Il y avait déjà près de six semaines que cet amour était l’objet des observations malignes de toutes les coteries, lorsque Adrien dit un soir à Ermance :

— À quoi bon tous ces combats ? Vous m’aimez, puisque vous n’êtes pas fâchée que je vous aime. Pourquoi me tourmenter à plaisir ? Avez-vous peur d’être blâmée de ces femmes qui vous entourent, et qui font de la pruderie pour le compte des autres ? Elles ont chacune leur amant, et nous sommes les seuls ici que l’amour ne rende pas heureux. Est-ce pour le plaisir de me sacrifier à un mari qui vous trompe ? Ce serait par trop d’héroïsme, et personne ne vous suppose dupe à ce point. Croyez-moi, tout ce que vous avez déjà fait pour me désespérer n’a servi qu’à vous compromettre ; plus d’accord, nous échapperions mieux à la surveillance des oisifs, et vous m’épargneriez quelques folies ; un crime peut-être. Que sais-je !… dans le délire où vous me mettez avec vos scrupules, je ne réponds pas de moi. Ce matin, par exemple, j’ai manqué me battre avec votre M. de Maizières, qui me plaisantait devant Jules sur ma constance à soupirer sans espoir de retour. Il a fallu tout le respect que je vous porte pour m’empêcher de le châtier à l’instant même de son impertinence ; mais j’en trouverai, j’espère, une meilleure occasion, et lorsqu’il ne sera plus question de vous…

— Au nom du ciel ! s’écria Ermance, évitez une scène semblable, ou je serais perdue à jamais !…

Et M. de Kerville souriait de la terreur d’Ermance, car cette terreur d’un meurtre, de la honte d’un éclat la mettait dans sa dépendance.

Malgré tant d’espérances de succès, Adrien se voyait au moment d’échouer.
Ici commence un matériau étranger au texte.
(* ===== verification/FsFile.v ===== *)
(** Inode content: [bmap], [readi] and [writei] of fs.c against an abstract file

    [faddr] is the block map of an inode, [fbyte] the byte at an offset of its
    file (0 in a hole).  [map_ok] says that the blocks of the map are data
    blocks in use, all distinct.  [bmap] is shown to fill a hole without
    changing any byte, [readi] to return the bytes of the file and [writei] to
    overwrite exactly the bytes it is given. *)

From stdpp Require Import gmap list numbers strings.
From Stdlib Require Import ZArith Lia.
From S2P Require Import Prelude Memlayout Block Bio Log StringC Fs FsSpec.

(** ** The block map *)

Definition iaddr (d : dinode) : Z := default 0 (d_addrs d !! NDIRECT).

Definition faddr (s : fst_st) (d : dinode) (bn : Z) : Z :=
  if bn <? Z.of_nat NDIRECT then default 0 (d_addrs d !! Z.to_nat bn)
  else if iaddr d =? 0 then 0
  else get32 (fv s (iaddr d)) (4 * Z.to_nat (bn - Z.of_nat NDIRECT)).

Definition fbyte (s : fst_st) (d : dinode) (o : Z) : Z :=
  if faddr s d (o / BSIZE) =? 0 then 0
  else default 0 (fv s (faddr s d (o / BSIZE)) !! Z.to_nat (o mod BSIZE)).

Definition data_block (s : fst_st) (b : Z) : Prop :=
  datastart (fs_sb s) ≤ b < sb_size (fs_sb s) ∧ used s b.

Record map_ok (s : fst_st) (d : dinode) : Prop := {
  mo_dinode : dinode_ok d;
  mo_ind : iaddr d ≠ 0 → data_block s (iaddr d);
  mo_blk : ∀ bn, 0 ≤ bn < MAXFILE → faddr s d bn ≠ 0 → data_block s (faddr s d bn) ∧ faddr s d bn ≠ iaddr d;
  mo_inj : ∀ bn bn', 0 ≤ bn < MAXFILE → 0 ≤ bn' < MAXFILE → faddr s d bn ≠ 0 →
    faddr s d bn = faddr s d bn' → bn = bn'
}.

(** The blocks of a file: those of the map and the indirect block. *)
Definition file_block (s : fst_st) (d : dinode) (k : Z) : Prop :=
  k = iaddr d ∨ ∃ bn, 0 ≤ bn < MAXFILE ∧ faddr s d bn = k.

(** The map of [d'] in [s'] is that of [d] in [s] with [bn] at the new block [a];
    the blocks that were in use have kept their contents, but the indirect one. *)
Record mapped (s s' : fst_st) (d d' : dinode) (bn a : Z) : Prop := {
  ma_new : faddr s' d' bn = a;
  ma_old : ∀ bn', 0 ≤ bn' < MAXFILE → bn' ≠ bn → faddr s' d' bn' = faddr s d bn';
  ma_bytes : ∀ o, 0 ≤ o < MAXFILE * BSIZE → fbyte s' d' o = fbyte s d o;
  ma_same : d_type d' = d_type d ∧ d_size d' = d_size d ∧ d_nlink d' = d_nlink d;
  ma_frame : ∀ k, data_block s k → k ≠ iaddr d → fv s' k = fv s k;
  ma_used : ∀ k, data_block s k → data_block s' k;
  ma_grow : ∀ k, data_block s k → file_block s' d' k → file_block s d k;
  ma_iaddr : iaddr d' = iaddr d ∨ ¬ data_block s (iaddr d');
  ma_meta : ∀ k, 0 ≤ k < sb_bmapstart (fs_sb s) → fv s' k = fv s k;
  ma_sb : fs_sb s' = fs_sb s
}.

Section map.
Implicit Types (s : fst_st) (d : dinode) (bn a : Z).

Lemma MAXFILE_eq : MAXFILE = 140.
Proof. done. Qed.

Lemma allocated_data s s' a b : fs_wf s → allocated s s' a → data_block s b →
  data_block s' b ∧ b ≠ a ∧ fv s' b = fv s b.
Proof.
  intros Hok [Hr Hf Hz Hu Ho Esb Eic] [Hb Hub]. pose proof (datastart_pos _ (wf_sb _ Hok)).
  pose proof (bmapstart_after_inodes _ (wf_sb _ Hok)).
  assert (b ≠ a) by (intros ->; done). split_and!; [|done|apply Ho; [lia|done]].
  split; [by rewrite Esb|]. apply Hu; [lia|by left].
Qed.

Lemma allocated_new s s' a : fs_wf s → allocated s s' a → data_block s' a.
Proof.
  intros Hok [Hr Hf Hz Hu Ho Esb Eic]. pose proof (datastart_pos _ (wf_sb _ Hok)).
  pose proof (bmapstart_after_inodes _ (wf_sb _ Hok)).
  split; [by rewrite Esb|]. apply Hu; [lia|by right].
Qed.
Le retour de M. Brenneval était annoncé, et forte de la prochaine présence de son père, Ermance résistait à toutes les séductions. Adrien au désespoir et plus obstiné que jamais dans son coupable triomphe, alla confier à la duchesse d’Alvano les projets insensés qu’il méditait. Elle en fut effrayée ; ils étaient de nature à avoir les plus funestes conséquences, à compromettre jusqu’à la vie d’Adhémar ; car il aurait sans doute voulu tirer vengeance d’une insulte faite à son nom. Les conseils, les prières d’Euphrasie ne purent rien obtenir de la raison d’Adrien ; son égarement était au comble, et la duchesse reconnut qu’elle ne pouvait arrêter sa vengeance qu’en le servant dans son amour. Elle n’hésite plus, et, lui recommandant le secret sur son nom, elle lui remet le billet qu’Adhémar lui a écrit le jour même du mariage d’Ermance.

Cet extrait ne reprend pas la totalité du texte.